Но Ира никак не могла справиться с волнением, частенько пялясь на спину Рифегса – нескончаемо перекатывающийся волнами рой песчинок.

– Макс, что он такое? – наконец выдавила она тихо.

– Обыкновенный неорганический таланг с Канопуса. Я же говорил. Но ты же такая умная и самоуверенная! Ты же считаешь, если видела палубу восемь на Сириусе, то видела всю Вселенную. Да ты и близко не представляешь, какие формы жизни обитают в нашей галактике.

– Ну хватит! Я поняла. Тсс!

– На каком языке вы говорите с кораблем? – заинтересованно спросил остановившийся Рифегс. – Мой переводчик не понимает. Хотя неудивительно – его программа, наверное, темп назад в последний раз обновлялась.

– Это наречие обитателей Сол-3, – не моргнув глазками ответила Ира. Слава создателю, это хоть она помнит! – Мы изучаем диалекты землян.

– А-а-а, – понимающе протянул профессор, – эта недавно открытая раса! Я помню, читал где-то. Значит, вы – тоже ученый?! Замечательно, прекрасно, великолепно!

Так, все по плану. Он доволен. И Ирина сосредоточилась наконец.

– Входите. – Таланг отступил в сторону, хоботом приглашая Иру в просторную овальную комнату. – Это мой скромный центр управления. Сейчас поедим, а после, если позволите, я проведу для вас экскурсию по обсерватории.

Симбионт вежливо тряхнул хоботом и прошествовал в помещение. Все вертикальные поверхности центра были заняты мониторами, в основном изображающими Лейтен в разных ракурсах и приближениях: целиком и частями, с наложенными сетками магнитных полей, какой-то бегущей статистикой поверх, фокусами протуберанцев, излучениями в разных диапазонах волн и прочим. Все это находилось в непрестанном движении – поверхность звезды переливалась пламенем, трехмерные карты изгибались как электрический скат, а числа и вовсе мелькали с такой скоростью, что трудно уследить.

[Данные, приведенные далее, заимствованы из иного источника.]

(* ===== verification/ModeParseSpec.v ===== *)
(** * [mode_parse] is safe

    Whatever words a local user sends in a [MODE] command, the parser returns: the members
    of the channel stay the same cells on the same lists, the list of bans holds allocated
    bans only, the array of clients and the array of bans on the stack are not overrun,
    and the mode buffer it leaves can be flushed. *)

From stdpp Require Import base list gmap sets strings.
From Stdlib Require Import ZArith Lia Ascii.
From S2P Require Import Prelude Chattr Strings AddrText MMatch.
From S2P Require Ban.
From S2P Require Import Channel ChanModes ModeBuf ModeParse ModeBufSpec.

Local Open Scope ircu_scope.
Local Open Scope Z_scope.

Lemma any_lor_other (a d m : Z) : Z.land d m = 0 -> any (Z.lor a d) m = any a m.
Proof. intros H. unfold any. by rewrite Z.land_lor_distr_l, H, Z.lor_0_r. Qed.
Lemma any_lor_self (a d : Z) : Z.land d d <> 0 -> any (Z.lor a d) d = true.
Proof.
  intros H. unfold any. apply negb_true_iff, Z.eqb_neq. rewrite Z.land_lor_distr_l. intros E. apply Z.lor_eq_0_iff in E as [_ E]. done.
Qed.

Definition keys_ok (ch : Channel) : Prop := (length (key ch) <= KEYLEN /\ length (upass ch) <= KEYLEN /\ length (apass ch) <= KEYLEN)%nat.

(** What can be said of a change without the channel. *)
Definition kind_ok (k : kind) : Prop :=
  match k with
  | KOp _ l => 0 <= l
  | KVoice _ _ | KLimit _ => True
  | KBan t _ => match t with Text s => (length s <= 305)%nat | Own _ => True end
  | KKey t | KUpass t | KApass t => match t with Text s => (length s <= KEYLEN)%nat | Own _ => True end
  end.

Section Safety.
Context (reg : list ChanMode).
Context (IsServer IsMe IsChannelService MyUser IsUser IsAnOper IsBurstOrBurstAck : cid -> bool).
Context (priv_apass_opmode priv_deop_lchan : cid -> bool).
Context (get_secure_group_id : cid -> Z).
Context (cli_name : cid -> list ascii) (NumNick : cid -> list ascii * list ascii) (chname : chid -> list ascii).
Context (find_client : list ascii -> option cid).
Context (findNUser : list ascii -> option cid).
Context (his_modewho his_snotices oplevels : bool) (now max_bans av_ban_len : Z).
Context (pre_mode_denied : cid -> cid -> chid -> list ascii -> bool).
Context (cptr sptr : cid) (chptr : chid) (member : option mid).

Context (letters_of_modules : gset ascii) (Hreg : holds letters_of_modules reg).
Context (Hnames : forall u, (length (cli_name u) <= 305 /\ length (numeric NumNick u) <= 5)%nat).
Context (Hmy : MyUser sptr = true) (Hlocal : IsServer cptr = false).
Context (st0 : state) (M : chid -> list mid) (U : cid -> list mid) (F : list mid) (off : chid -> Z).
Context (Hfind : forall n u, find_client n = Some u -> IsServer u = true \/ IsMe u = true \/ is_Some (clients st0 !! u)).
Context (fl : Z) (has_buffer : bool).
Context (Hmember : match member with
                   | Some m => m ∈ M chptr
                   | None => any fl (Z.lor MODE_PARSE_FORCE (Z.lor MODE_PARSE_NOTOPER MODE_PARSE_NOTMEMBER)) = true
                   end).

Definition client_ok (u : cid) : Prop := IsServer u = true \/ IsMe u = true \/ is_Some (clients st0 !! u).

Lemma change_ok_of (ch : Channel) (x : change) : keys_ok ch -> kind_ok (what x) -> change_ok cli_name NumNick ch x.
Proof.
  intros (K1 & K2 & K3) H. unfold change_ok, kind_ok, KEYLEN in *.
  destruct (what x) as [u l|u l|t fr|t|t|t|n]; try (destruct (Hnames u)); try (destruct t as [s|[]]; cbn [text_of own_text]); try done; lia.
Qed.

Definition blank_cli : cli := MkCli 0 0 None.
Definition entry_ok (e : cli) : Prop :=
  cc_flag e ∈ [Z.lor MODE_ADD MODE_CHANOP; Z.lor MODE_DEL MODE_CHANOP; Z.lor MODE_ADD MODE_VOICE; Z.lor MODE_DEL MODE_VOICE] /\ 0 <= cc_oplevel e /\
  exists u, cc_client e = Some u /\ client_ok u.

(** The entries used so far, and room for as many as there are arguments. *)
Definition clients_ok (l : list cli) (n : nat) : Prop :=
  exists K z, l = K ++ repeat blank_cli z /\ Forall entry_ok K /\ (length K + z = MAXPARA /\ length K + n < MAXPARA)%nat.

Definition buffer_ok (ch : Channel) (mb : option ModeBuf) (L : list change) : Prop :=
  match mb with
  | None => L = []
  | Some mb => mb_channel mb = chptr /\ mb_connect mb <> None /\ buffered cli_name NumNick ch mb L
  end.

(** The bans before [mode_process_bans], and after it. *)
Definition no_rights : bool := any fl (Z.lor MODE_PARSE_NOTOPER MODE_PARSE_NOTMEMBER).
Definition settled (b : Ban.ParseState) : Prop :=
  exists L Fb, Ban.seg (Ban.heap (Ban.st b)) (Ban.banlist b) L None /\ Ban.alloc_ok (Ban.st b) Fb /\ NoDup (L ++ Fb) /\ Forall Ban.is_heap L /\
    Forall Ban.ban_wf (Ban.contents (Ban.heap (Ban.st b)) L).
Definition bans_ok (processed : bool) (b : Ban.ParseState) : Prop :=
  if processed then settled b else exists R S Fb, Ban.parsing b R S Fb /\ (no_rights = true -> S = []).

Lemma bans_frame (ph : bool) (b b' : Ban.ParseState) : bans_ok ph b -> Ban.st b' = Ban.st b -> Ban.banlist b' = Ban.banlist b ->
  Ban.numbans b' = Ban.numbans b -> Ban.cleaned b' = Ban.cleaned b -> bans_ok ph b'.
Proof.
  intros H E1 E2 E3 E4. destruct ph; cbn in *.
  - unfold settled in *. by rewrite E1, E2.
  - destruct H as (R & S & Fb & P & Hs). exists R, S, Fb. split; [|done]. by apply (Ban.parsing_frame b).
Qed.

– Пишу работу о солнечной активности красных карликов, – пояснил профессор, заметив, как Ира остановилась в нерешительности. – Прошу.

Под мониторами вдоль стен выстроились столы с мигающими светодиодами на панелях. Точнее, тут были как высокие узкие столы, до которых Ира даже бы не дотянулась, так и низенькие широкие белоснежные столики почти у самого пола. Походила эта конструкция на книжную этажерку с асимметричными полками, над каждой из которых что-то светилось, в стену вжались разноцветные клавиши и еще какие-то штуки типа поручней. «Как мебель от эпатажного дизайнера», – подумала Ира.

– Прошу. – Рифегс указал на низенькую круглую табуретку на единственной ножке в дальнем конце комнаты. – Думаю, я правильно подогнал высоту.

Ира, поблагодарив, взобралась на сиденье рядом с квадратным столиком, уставленным цилиндрическими емкостями с разноцветной едой и напитками. Таланг разместился напротив.

– Угощайтесь. Я приготовил для вас лучшие фулонгийские деликатесы, – заявил он, потом его частицы вдруг ринулись к центру тела, отчего объем его сильно уменьшился. – Конечно, они все из автомата, сами понимаете… – скромно добавил профессор.

– Ничего, это все… это все равно замечательно, спасибо, – вежливо ответила самка. – Так вы давно тут один?

– Почти полтемпа. И так приятно, знаете, неожиданно обрести компанию.

– У нас случилась небольшая авария… – начала Ирина.

– Не беспокойтесь, мои дроиды все починят, – поспешно заверил Рифегс и с надеждой добавил: – Вы же никуда не торопитесь?

– Да, в общем…

– Вот и чудненько! – прервал он радостно. – Да вы ешьте, ешьте.

– А вы?

Таланг даже свернул свой синтезированный хобот, имитируя усмешку жителей Фулонга:

– Я не питаюсь органикой.

Симбионт, не обнаружив поблизости каких-либо столовых приборов, осторожно подтянул к себе ближайший тубус с едой и опустил в него хобот. Профессор между тем начал увлеченно рассказывать о своих исследованиях. Что для меня было бы на самом деле очень интересно, но в иных обстоятельствах. Самка же его точно слушала вполуха, не понимая и четверти терминов. Потом ученый как-то непринужденно перешел на нытье о том, как ему тут одиноко. Следом – как он выходит время от времени на поверхность, спускается с горного хребта, на котором размещена станция, вниз к кратерам и изучает почву. И что геология Лейтен-1 настолько уникальна, что он подумывает о диссертации и на эту тему.